INSTRUCTIONS TO FOLLOW:
Which lines run from the one containing "rewrite Z.add_0_r. reflexivity." to the end of the entries? Quote them exactly, and nothing else.

━━━━━ DATA FOR THIS TASK ━━━━━

Lemma match_here_number n post :
  digits n -> n <> [] -> ends_number post ->
  match_here false dplus (n ++ post) = Some {| whole := n; groups := [] |}.
Proof.
  intros Hd Hn Hp. unfold match_here, dplus. simpl m. apply rep_greedy.
  - eapply Forall_impl; [|exact Hd]. intros c Hc. rewrite digit_cls; auto.
  - split; [destruct n; simpl; [congruence | lia] | exact I].
  - right. destruct post as [|c post]; [exact I|]. rewrite digit_cls.
    exact Hp.
  - rewrite firstn_app_rest. reflexivity.
Qed.

(** The first element of [re.findall(r'\d+', s)] is the first run of
    digits of [s]. *)
Lemma findall_first pre n post :
  no_digit pre -> digits n -> n <> [] -> ends_number post ->
  exists l, findall_from false dplus 0 (pre ++ n ++ post) = n :: l.
Proof.
  intros Hpre Hd Hn Hp. rewrite findall_skip by exact Hpre.
  pose proof (@match_here_number n post Hd Hn Hp) as Hm.
  destruct n as [|c n]; [congruence|].
  simpl app in *. simpl findall_from. rewrite Hm. simpl whole.
  eexists. reflexivity.
Qed.

Lemma number_nonneg n : (0 <= number n)%Z.
Proof.
  unfold number.
  assert (H : forall s acc, (0 <= acc)%Z ->
            (0 <= fold_left (fun a c => 10 * a + digit c) s acc)%Z).
  { induction s as [|c s IH]; intros acc Ha; cbn [fold_left]; [exact Ha|].
    apply IH. unfold digit. destruct (todecimal c) eqn:E; [|lia].
    apply todecimal_bound in E. lia. }
  apply H. lia.
Qed.

Lemma int_convertible lim n :
  digits n -> n <> [] -> convertible lim n -> int lim n = Ok (number n).
Proof.
  intros Hd Hn [H | H]; [apply int_number | apply int_number_lim]; auto.
Qed.

Lemma int_not_convertible lim n :
  ~ convertible lim n -> int lim n = Raise ValueError.
Proof.
  intros H. unfold convertible in H. unfold int.
  destruct n as [|c n]; [reflexivity|].
  replace ((640 <? length (c :: n)) && (0 <? lim) && (lim <? length (c :: n)))
    with true; [reflexivity|].
  symmetry. rewrite !andb_true_iff, !Nat.ltb_lt. lia.
Qed.

(** What the statements of [parse_relative_date] compute from the first
    run of digits. *)
Lemma parse_relative_date_body_eq E pre n post :
  no_digit pre -> digits n -> n <> [] -> ends_number post ->
  parse_relative_date_body E (pre ++ n ++ post)
  = (amount <- int (max_str_digits E) n ;;
     match unit_of (pre ++ n ++ post) with
     | Some u =>
         td <- timedelta_of u amount ;;
         dt <- datetime_sub (now E) td ;;
         Ok (Some dt)
     | None => Ok None
     end).
Proof.
  intros Hpre Hd Hn Hp. unfold parse_relative_date_body, findall.
  change (valid dplus) with true. cbv iota.
  destruct (@findall_first pre n post Hpre Hd Hn Hp) as (l & ->).
  reflexivity.
Qed.

End RelativeFacts.

(** ** Subtraction of a [timedelta] *)

Module RelativeArith.
Import Py Re Datetime Spec Bankinform.
Local Open Scope py_scope.
Local Open Scope Z_scope.

Lemma timedelta_new_seconds d s :
  timedelta_new d s 0
  = if 999999999 <? Z.abs (d + s / 86400) then Raise OverflowError
    else Ok {| days := d + s / 86400; seconds := s mod 86400;
               microseconds := 0 |}.
Proof.
  unfold timedelta_new. cbv zeta.
  change (0 / 1000000) with 0. change (0 mod 1000000) with 0.
  rewrite Z.add_0_r. reflexivity.
Qed.

Lemma timedelta_new_norm d s us :
  0 <= us < 1000000 ->
  timedelta_new d s us
  = if 999999999 <? Z.abs (d + s / 86400) then Raise OverflowError
    else Ok {| days := d + s / 86400; seconds := s mod 86400;
               microseconds := us |}.
Proof.
  intros H. unfold timedelta_new. cbv zeta.
  rewrite (Z.div_small us), (Z.mod_small us), Z.add_0_r by lia.
  reflexivity.
Qed.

━━━━━

RESULT OF THIS TASK:
  rewrite Z.add_0_r. reflexivity.
Qed.

Lemma timedelta_new_norm d s us :
  0 <= us < 1000000 ->
  timedelta_new d s us
  = if 999999999 <? Z.abs (d + s / 86400) then Raise OverflowError
    else Ok {| days := d + s / 86400; seconds := s mod 86400;
               microseconds := us |}.
Proof.
  intros H. unfold timedelta_new. cbv zeta.
  rewrite (Z.div_small us), (Z.mod_small us), Z.add_0_r by lia.
  reflexivity.
Qed.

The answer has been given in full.